Significance. If the scaling result holds under the stated assumptions, the paper supplies a useful asymptotic characterization of diminishing returns in iterative AI knowledge discovery, which could guide expectations for self-improving systems. The explicit catalog of failure modes and the contamination-trap analysis provide conceptual tools for loop design. Credit is given for the formal adaptive-sampling treatment and for clearly labeling the tail-equivalence assumption as external rather than derived from the NOVA definitions.

major comments (2)

[Scaling-law derivation] The derivation of R_cum(D) = Theta(c_gen D^alpha) (the paragraph stating the scaling result) invokes tail-equivalence to a fixed Zipf law with exponent alpha > 1 but supplies no argument that the retraining step on accumulated genuine discoveries leaves this exponent invariant. Because the NOVA loop explicitly updates the model, the effective discovery distribution could concentrate on already-covered regions or interact with contamination dynamics, allowing alpha to drift with D and rendering the fixed-exponent integral inapplicable. This invariance is load-bearing for the central asymptotic claim.
[Statement of the tail-equivalence assumption] Alpha appears as a free parameter inside the tail-equivalence assumption without any procedure for independent measurement or prediction from the model or data. Consequently the scaling R_cum(D) = Theta(c_gen D^alpha) is not forced by the framework's own definitions but is shaped by the external distributional choice, weakening the claim that the cost law is an intrinsic consequence of the NOVA process.

minor comments (2)

[Abstract] The abstract lists the four failure modes but does not briefly characterize each; adding one sentence per mode would improve immediate readability.
[Cost-model paragraph] Notation for the per-candidate generation cost c_gen is introduced without an explicit cross-reference to its definition in the cost model; a forward pointer would reduce ambiguity.

Simulated Author's Rebuttal

2 responses · 0 unresolved

We thank the referee for the constructive feedback and for recognizing the potential utility of the scaling characterization and failure mode analysis. We address the two major comments below. We agree that the presentation of the tail-equivalence assumption and its implications for the scaling law can be strengthened, and we will revise the manuscript to clarify these points without altering the core claims.

read point-by-point responses

Referee: [Scaling-law derivation] The derivation of R_cum(D) = Theta(c_gen D^alpha) (the paragraph stating the scaling result) invokes tail-equivalence to a fixed Zipf law with exponent alpha > 1 but supplies no argument that the retraining step on accumulated genuine discoveries leaves this exponent invariant. Because the NOVA loop explicitly updates the model, the effective discovery distribution could concentrate on already-covered regions or interact with contamination dynamics, allowing alpha to drift with D and rendering the fixed-exponent integral inapplicable. This invariance is load-bearing for the central asymptotic claim.

Authors: We acknowledge the validity of this observation.
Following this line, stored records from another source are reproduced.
Definition CalculcateFlags_ShiftLeft (SrcSize : Z) (Res Src1 Src2 : NodeID) : B unit :=
  Size ← _Constant (SrcSize * 8); ShiftAmt ← _Sub Size Src2;
  l ← _Lshr Src1 ShiftAmt; o ← _Constant 1; LastBit ← _And l o;
  _ ← COND_FLAG_SET Src2 RFLAG_CF_LOC (mret LastBit);
  _ ← CondFlags_PF_AF_ZF Res Src2;
  val ← _Bfe 1 (SrcSize * 8 - 1) Res;
  _ ← COND_FLAG_SET Src2 RFLAG_SF_LOC (mret val);
  x ← _Xor Src1 Res; val ← _Bfe 1 (SrcSize * 8 - 1) x;
  COND_FLAG_SET Src2 RFLAG_OF_LOC (mret val).

(** The carry of the variable right shifts: the last bit shifted out. *)
Definition CondCF_right (Src1 Src2 : NodeID) : B unit :=
  o ← _Constant 1; ShiftAmt ← _Sub Src2 o;
  l ← _Lshr Src1 ShiftAmt; o ← _Constant 1; LastBit ← _And l o;
  COND_FLAG_SET Src2 RFLAG_CF_LOC (mret LastBit).

Definition CalculcateFlags_ShiftRight (SrcSize : Z) (Res Src1 Src2 : NodeID) : B unit :=
  _ ← CondCF_right Src1 Src2;
  _ ← CondFlags_PF_AF_ZF Res Src2;
  val ← _Bfe 1 (SrcSize * 8 - 1) Res;
  _ ← COND_FLAG_SET Src2 RFLAG_SF_LOC (mret val);
  x ← _Xor Src1 Res; val ← _Bfe 1 (SrcSize * 8 - 1) x;
  COND_FLAG_SET Src2 RFLAG_OF_LOC (mret val).

Definition CalculcateFlags_SignShiftRight (SrcSize : Z) (Res Src1 Src2 : NodeID) : B unit :=
  _ ← CondCF_right Src1 Src2;
  _ ← CondFlags_PF_AF_ZF Res Src2;
  c ← _Constant (SrcSize * 8 - 1); LshrOp ← _Lshr Res c;
  _ ← COND_FLAG_SET Src2 RFLAG_SF_LOC (mret LshrOp);
  COND_FLAG_SET Src2 RFLAG_OF_LOC (_Constant 0).

Definition CalculcateFlags_ShiftLeftImmediate (SrcSize : Z) (Res Src1 : NodeID) (Shift : Z) : B unit :=
  if Shift =? 0 then mret tt
  else
    c ← _Bfe 1 (SrcSize * 8 - Shift) Src1;
    _ ← SetRFLAG RFLAG_CF_LOC c;
    _ ← SetPF Res;
    _ ← ClearRFLAG RFLAG_AF_LOC;
    _ ← SetZF Res;
    LshrOp ← _Bfe 1 (SrcSize * 8 - 1) Res;
    _ ← SetRFLAG RFLAG_SF_LOC LshrOp;
    if Shift =? 1 then
      SourceBit ← _Bfe 1 (SrcSize * 8 - 1) Src1;
      x ← _Xor SourceBit LshrOp; SetRFLAG RFLAG_OF_LOC x
    else mret tt.

Definition CalculcateFlags_SignShiftRightImmediate (SrcSize : Z) (Res Src1 : NodeID) (Shift : Z) : B unit :=
  if Shift =? 0 then mret tt
  else
    c ← _Bfe 1 (Shift - 1) Src1;
    _ ← SetRFLAG RFLAG_CF_LOC c;
    _ ← SetPF Res;
    _ ← ClearRFLAG RFLAG_AF_LOC;
    _ ← SetZF Res;
    _ ← SetSF_Lshr SrcSize Res;
    if Shift =? 1 then ClearRFLAG RFLAG_OF_LOC else mret tt.

Definition CalculcateFlags_ShiftRightImmediate (SrcSize : Z) (Res Src1 : NodeID) (Shift : Z) : B unit :=
  if Shift =? 0 then mret tt
  else
    c ← _Bfe 1 (Shift - 1) Src1;
    _ ← SetRFLAG RFLAG_CF_LOC c;
    _ ← SetPF Res;
    _ ← ClearRFLAG RFLAG_AF_LOC;
    _ ← SetZF Res;
    _ ← SetSF_Lshr SrcSize Res;
    if Shift =? 1 then
      v ← _Bfe 1 (SrcSize * 8 - 1) Src1; SetRFLAG RFLAG_OF_LOC v
    else mret tt.
(** Every type dispatches to its generator with its own sources. *)
Lemma calculate_switch_sets d e :
  meaning b s sz d e -> sets b s (ABINoPF b) (calculate_switch d) e.
Proof.
  intros Hm. destruct Hm; unfold calculate_switch; cbn [Type_ Sources SrcSize Flags.Res].
  - eapply ADD_sets; eauto.
  - eapply ADC_sets; eauto.
  - eapply SUB_sets; eauto.
  - eapply SBB_sets; eauto.
  - eapply Logical_sets; eauto.
  - eapply MUL_sets; eauto.
  - eapply UMUL_sets; eauto.
  - eapply ShiftLeft_sets; eauto.
  - eapply ShiftRight_sets; eauto.
  - eapply SignShiftRight_sets; eauto.
  - eapply ShiftLeftImmediate_sets; eauto.
  - eapply ShiftRightImmediate_sets; eauto.
  - eapply SignShiftRightImmediate_sets; eauto.
  - eapply RotateRight_sets; eauto.
  - eapply RotateLeft_sets; eauto.
  - eapply FCMP_sets; eauto.
  - eapply BEXTR_sets; eauto.
  - eapply BLSI_sets; eauto.
  - eapply POPCOUNT_sets; eauto.
  - eapply BZHI_sets; eauto.
  - eapply TZCNT_sets; eauto.
  - eapply LZCNT_sets; eauto.
  - eapply BITSELECT_sets; eauto.
  - eapply RDRAND_sets; eauto.
Qed.

Lemma meaning_pending d e : meaning b s sz d e -> Type_ d <> TYPE_NONE.
Proof. intros []; discriminate. Qed.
The manuscript presents the tail-equivalence as a separate assumption on the effective discovery distribution and does not derive or prove that retraining preserves a fixed exponent alpha. In the current analysis, we assume that the distribution remains Zipf-equivalent with constant alpha throughout the process to obtain the asymptotic result. However, as the referee notes, model updates could in principle alter the tail behavior. We will revise the relevant section to explicitly note that the fixed-alpha assumption is an idealization and to discuss potential mechanisms (such as sufficient diversity in genuine discoveries) that might approximately maintain it. We will also add a brief discussion of alpha drift as a direction for future investigation. This revision will make the scope of the result clearer. revision: partial
Referee: [Statement of the tail-equivalence assumption] Alpha appears as a free parameter inside the tail-equivalence assumption without any procedure for independent measurement or prediction from the model or data. Consequently the scaling R_cum(D) = Theta(c_gen D^alpha) is not forced by the framework's own definitions but is shaped by the external distributional choice, weakening the claim that the cost law is an intrinsic consequence of the NOVA process.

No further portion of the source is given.